====== Data supplied

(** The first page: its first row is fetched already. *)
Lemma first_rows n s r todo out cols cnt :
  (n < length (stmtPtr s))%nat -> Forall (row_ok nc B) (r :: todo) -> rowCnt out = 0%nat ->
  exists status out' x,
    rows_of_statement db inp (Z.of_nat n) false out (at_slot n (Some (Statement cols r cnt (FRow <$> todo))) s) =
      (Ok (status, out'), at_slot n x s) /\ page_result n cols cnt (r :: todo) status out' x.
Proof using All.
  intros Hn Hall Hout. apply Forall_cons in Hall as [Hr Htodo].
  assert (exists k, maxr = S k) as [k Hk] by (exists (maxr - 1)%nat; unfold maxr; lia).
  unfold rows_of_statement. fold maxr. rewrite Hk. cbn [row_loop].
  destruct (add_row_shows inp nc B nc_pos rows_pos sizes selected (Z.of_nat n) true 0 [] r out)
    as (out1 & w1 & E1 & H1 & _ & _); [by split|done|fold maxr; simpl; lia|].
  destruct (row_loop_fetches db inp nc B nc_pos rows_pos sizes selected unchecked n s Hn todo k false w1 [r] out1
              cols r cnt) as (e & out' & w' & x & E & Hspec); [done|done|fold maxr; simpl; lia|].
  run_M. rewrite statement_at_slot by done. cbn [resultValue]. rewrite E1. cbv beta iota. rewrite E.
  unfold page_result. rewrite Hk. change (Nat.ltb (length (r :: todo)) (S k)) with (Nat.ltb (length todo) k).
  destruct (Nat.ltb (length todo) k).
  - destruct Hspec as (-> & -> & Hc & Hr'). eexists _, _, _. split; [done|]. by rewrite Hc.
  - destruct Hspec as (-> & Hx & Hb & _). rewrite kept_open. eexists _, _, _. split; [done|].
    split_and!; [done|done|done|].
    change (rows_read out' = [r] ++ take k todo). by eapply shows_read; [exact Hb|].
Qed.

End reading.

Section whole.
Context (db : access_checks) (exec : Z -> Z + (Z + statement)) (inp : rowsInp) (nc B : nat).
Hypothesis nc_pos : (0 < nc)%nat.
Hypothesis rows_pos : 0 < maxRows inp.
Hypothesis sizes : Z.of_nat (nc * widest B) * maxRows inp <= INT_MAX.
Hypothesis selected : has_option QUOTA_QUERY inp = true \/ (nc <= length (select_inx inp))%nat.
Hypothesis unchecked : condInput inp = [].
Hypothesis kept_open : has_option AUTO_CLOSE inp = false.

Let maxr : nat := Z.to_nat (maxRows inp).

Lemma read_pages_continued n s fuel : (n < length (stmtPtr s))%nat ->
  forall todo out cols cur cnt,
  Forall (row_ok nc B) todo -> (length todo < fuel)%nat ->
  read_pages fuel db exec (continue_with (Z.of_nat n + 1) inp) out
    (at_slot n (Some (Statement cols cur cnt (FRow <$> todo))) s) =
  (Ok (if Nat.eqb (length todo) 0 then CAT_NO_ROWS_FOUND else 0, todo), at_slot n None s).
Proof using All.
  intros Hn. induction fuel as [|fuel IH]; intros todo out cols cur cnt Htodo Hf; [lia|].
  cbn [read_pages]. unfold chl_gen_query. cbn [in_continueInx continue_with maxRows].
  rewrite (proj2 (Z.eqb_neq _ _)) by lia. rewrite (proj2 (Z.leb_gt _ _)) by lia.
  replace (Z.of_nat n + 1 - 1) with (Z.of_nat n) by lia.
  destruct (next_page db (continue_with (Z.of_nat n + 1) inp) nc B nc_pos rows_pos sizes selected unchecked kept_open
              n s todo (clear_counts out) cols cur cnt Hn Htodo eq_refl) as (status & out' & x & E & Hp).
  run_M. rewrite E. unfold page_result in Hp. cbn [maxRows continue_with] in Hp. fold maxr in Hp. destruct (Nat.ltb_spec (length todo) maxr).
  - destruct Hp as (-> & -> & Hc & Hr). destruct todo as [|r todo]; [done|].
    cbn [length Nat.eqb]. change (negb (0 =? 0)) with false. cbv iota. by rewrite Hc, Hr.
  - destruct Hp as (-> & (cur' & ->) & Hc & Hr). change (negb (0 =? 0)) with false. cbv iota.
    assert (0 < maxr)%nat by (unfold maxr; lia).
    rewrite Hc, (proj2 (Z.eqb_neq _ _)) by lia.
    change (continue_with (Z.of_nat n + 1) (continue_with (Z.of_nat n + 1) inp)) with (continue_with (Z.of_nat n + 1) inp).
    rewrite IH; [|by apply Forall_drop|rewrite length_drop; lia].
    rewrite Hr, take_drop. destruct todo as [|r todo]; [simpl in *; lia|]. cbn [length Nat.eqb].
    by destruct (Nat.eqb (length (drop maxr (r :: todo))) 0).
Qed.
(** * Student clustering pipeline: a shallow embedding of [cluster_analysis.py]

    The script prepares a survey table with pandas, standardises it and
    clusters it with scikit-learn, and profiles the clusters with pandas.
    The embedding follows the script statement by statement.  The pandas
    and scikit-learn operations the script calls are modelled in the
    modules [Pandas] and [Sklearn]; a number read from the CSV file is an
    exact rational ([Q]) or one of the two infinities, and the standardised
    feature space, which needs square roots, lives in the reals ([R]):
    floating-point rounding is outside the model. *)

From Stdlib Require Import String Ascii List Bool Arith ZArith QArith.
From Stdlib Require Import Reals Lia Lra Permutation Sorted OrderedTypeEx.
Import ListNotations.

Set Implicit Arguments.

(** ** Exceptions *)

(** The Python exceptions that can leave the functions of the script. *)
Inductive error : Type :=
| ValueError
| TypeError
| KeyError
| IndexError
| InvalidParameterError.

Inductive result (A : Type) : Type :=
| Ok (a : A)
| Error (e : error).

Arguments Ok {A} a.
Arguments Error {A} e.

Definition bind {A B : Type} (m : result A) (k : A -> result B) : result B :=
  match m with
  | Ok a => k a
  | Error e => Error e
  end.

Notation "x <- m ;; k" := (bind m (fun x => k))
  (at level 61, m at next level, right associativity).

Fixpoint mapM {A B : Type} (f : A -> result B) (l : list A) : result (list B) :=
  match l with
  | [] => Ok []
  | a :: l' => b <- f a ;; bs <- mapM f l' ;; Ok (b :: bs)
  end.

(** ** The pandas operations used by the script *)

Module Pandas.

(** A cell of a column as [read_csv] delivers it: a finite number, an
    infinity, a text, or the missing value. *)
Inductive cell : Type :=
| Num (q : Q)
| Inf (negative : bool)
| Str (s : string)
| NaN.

============

#### Assigned task
Looking back over the data above, restate word for word the lines that begin at the line with "rewrite Hc, (proj2" and end at the line with "The embedding follows", inclusive.

#### Completed task
    rewrite Hc, (proj2 (Z.eqb_neq _ _)) by lia.
    change (continue_with (Z.of_nat n + 1) (continue_with (Z.of_nat n + 1) inp)) with (continue_with (Z.of_nat n + 1) inp).
    rewrite IH; [|by apply Forall_drop|rewrite length_drop; lia].
    rewrite Hr, take_drop. destruct todo as [|r todo]; [simpl in *; lia|]. cbn [length Nat.eqb].
    by destruct (Nat.eqb (length (drop maxr (r :: todo))) 0).
Qed.
(** * Student clustering pipeline: a shallow embedding of [cluster_analysis.py]

    The script prepares a survey table with pandas, standardises it and
    clusters it with scikit-learn, and profiles the clusters with pandas.
    The embedding follows the script statement by statement.  The pandas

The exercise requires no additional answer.